◆ Assigned task
Count how many lines of the data include the string "None", then say that number and stop.
----------
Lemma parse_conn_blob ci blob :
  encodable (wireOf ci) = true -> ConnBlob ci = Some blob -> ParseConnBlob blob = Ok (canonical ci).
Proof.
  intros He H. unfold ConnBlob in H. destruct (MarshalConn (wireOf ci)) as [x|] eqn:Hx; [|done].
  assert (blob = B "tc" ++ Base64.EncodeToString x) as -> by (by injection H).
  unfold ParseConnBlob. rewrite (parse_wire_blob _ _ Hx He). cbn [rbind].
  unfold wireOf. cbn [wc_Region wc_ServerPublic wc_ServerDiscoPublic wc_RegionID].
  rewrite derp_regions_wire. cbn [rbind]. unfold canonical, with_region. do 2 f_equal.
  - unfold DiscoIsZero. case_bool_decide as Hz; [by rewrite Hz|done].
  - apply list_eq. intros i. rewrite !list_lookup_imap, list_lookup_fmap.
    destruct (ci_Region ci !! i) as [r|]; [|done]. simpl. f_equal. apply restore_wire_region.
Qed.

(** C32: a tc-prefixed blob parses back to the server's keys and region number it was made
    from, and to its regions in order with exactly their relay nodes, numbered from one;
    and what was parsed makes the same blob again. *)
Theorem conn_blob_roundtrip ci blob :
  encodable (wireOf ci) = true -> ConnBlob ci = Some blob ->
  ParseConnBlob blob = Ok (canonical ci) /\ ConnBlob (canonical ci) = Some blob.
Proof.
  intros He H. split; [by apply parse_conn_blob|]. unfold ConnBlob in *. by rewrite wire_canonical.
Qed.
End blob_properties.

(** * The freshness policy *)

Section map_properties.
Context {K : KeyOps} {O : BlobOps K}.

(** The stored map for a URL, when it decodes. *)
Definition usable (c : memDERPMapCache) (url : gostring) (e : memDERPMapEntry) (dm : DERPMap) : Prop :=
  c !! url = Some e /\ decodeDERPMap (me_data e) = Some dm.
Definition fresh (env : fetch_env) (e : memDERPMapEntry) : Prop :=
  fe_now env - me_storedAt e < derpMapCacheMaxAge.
----------
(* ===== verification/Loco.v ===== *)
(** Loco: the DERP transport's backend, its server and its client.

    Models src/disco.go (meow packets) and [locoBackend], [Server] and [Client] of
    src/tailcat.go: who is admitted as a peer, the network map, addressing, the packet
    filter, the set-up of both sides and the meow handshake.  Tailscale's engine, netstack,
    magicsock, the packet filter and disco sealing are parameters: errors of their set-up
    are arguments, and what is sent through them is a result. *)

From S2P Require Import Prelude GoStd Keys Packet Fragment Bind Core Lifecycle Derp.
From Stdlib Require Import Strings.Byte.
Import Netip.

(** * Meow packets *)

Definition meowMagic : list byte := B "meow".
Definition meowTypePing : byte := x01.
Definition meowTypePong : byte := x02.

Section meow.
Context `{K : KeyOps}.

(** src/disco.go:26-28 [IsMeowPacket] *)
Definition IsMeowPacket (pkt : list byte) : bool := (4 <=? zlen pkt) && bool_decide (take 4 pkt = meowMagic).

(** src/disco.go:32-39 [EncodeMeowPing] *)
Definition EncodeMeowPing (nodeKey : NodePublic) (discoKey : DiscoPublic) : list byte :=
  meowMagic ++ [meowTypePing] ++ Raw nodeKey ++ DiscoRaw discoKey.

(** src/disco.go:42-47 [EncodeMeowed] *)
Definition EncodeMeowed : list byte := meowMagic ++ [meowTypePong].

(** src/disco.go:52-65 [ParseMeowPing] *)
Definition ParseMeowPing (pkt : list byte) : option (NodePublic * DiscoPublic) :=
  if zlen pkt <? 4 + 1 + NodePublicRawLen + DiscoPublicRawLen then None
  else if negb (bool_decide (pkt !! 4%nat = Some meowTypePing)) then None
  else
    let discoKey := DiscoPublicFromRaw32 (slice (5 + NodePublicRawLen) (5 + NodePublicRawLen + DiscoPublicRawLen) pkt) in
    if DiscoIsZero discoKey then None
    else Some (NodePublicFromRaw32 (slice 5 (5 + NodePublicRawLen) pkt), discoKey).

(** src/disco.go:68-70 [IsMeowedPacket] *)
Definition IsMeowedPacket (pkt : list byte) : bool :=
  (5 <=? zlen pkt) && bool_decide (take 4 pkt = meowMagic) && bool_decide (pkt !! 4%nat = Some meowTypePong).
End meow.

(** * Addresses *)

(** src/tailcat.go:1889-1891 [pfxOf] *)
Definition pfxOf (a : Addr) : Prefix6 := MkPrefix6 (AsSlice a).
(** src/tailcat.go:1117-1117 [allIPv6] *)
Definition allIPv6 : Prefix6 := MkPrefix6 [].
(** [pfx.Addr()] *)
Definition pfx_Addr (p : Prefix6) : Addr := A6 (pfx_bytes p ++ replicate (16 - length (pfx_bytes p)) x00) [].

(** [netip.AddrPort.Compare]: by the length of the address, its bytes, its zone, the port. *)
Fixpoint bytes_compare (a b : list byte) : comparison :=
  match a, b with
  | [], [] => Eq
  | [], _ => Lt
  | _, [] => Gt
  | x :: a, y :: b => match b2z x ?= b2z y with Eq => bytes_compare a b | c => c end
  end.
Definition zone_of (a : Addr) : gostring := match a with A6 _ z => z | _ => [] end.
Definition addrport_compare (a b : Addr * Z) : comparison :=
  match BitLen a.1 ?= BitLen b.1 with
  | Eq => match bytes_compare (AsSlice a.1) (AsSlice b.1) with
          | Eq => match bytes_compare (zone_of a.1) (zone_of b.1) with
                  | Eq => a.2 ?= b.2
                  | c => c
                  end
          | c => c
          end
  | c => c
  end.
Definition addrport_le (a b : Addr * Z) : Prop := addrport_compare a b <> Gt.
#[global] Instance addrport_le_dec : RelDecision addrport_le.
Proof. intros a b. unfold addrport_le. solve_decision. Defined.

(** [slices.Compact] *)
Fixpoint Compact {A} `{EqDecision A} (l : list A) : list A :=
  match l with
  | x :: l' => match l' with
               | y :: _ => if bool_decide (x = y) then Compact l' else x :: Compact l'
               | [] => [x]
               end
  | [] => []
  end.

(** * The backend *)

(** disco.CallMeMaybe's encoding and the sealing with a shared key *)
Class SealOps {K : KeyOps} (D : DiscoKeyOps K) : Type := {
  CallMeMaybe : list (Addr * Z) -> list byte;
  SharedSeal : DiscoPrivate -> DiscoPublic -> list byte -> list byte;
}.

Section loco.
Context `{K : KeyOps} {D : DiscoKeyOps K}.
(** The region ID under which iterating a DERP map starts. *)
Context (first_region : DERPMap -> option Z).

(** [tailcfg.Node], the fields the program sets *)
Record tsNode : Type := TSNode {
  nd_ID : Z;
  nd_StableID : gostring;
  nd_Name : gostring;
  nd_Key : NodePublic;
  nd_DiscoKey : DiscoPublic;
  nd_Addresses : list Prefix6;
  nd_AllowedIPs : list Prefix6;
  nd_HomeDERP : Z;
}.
----------
◆ Output for this exercise
3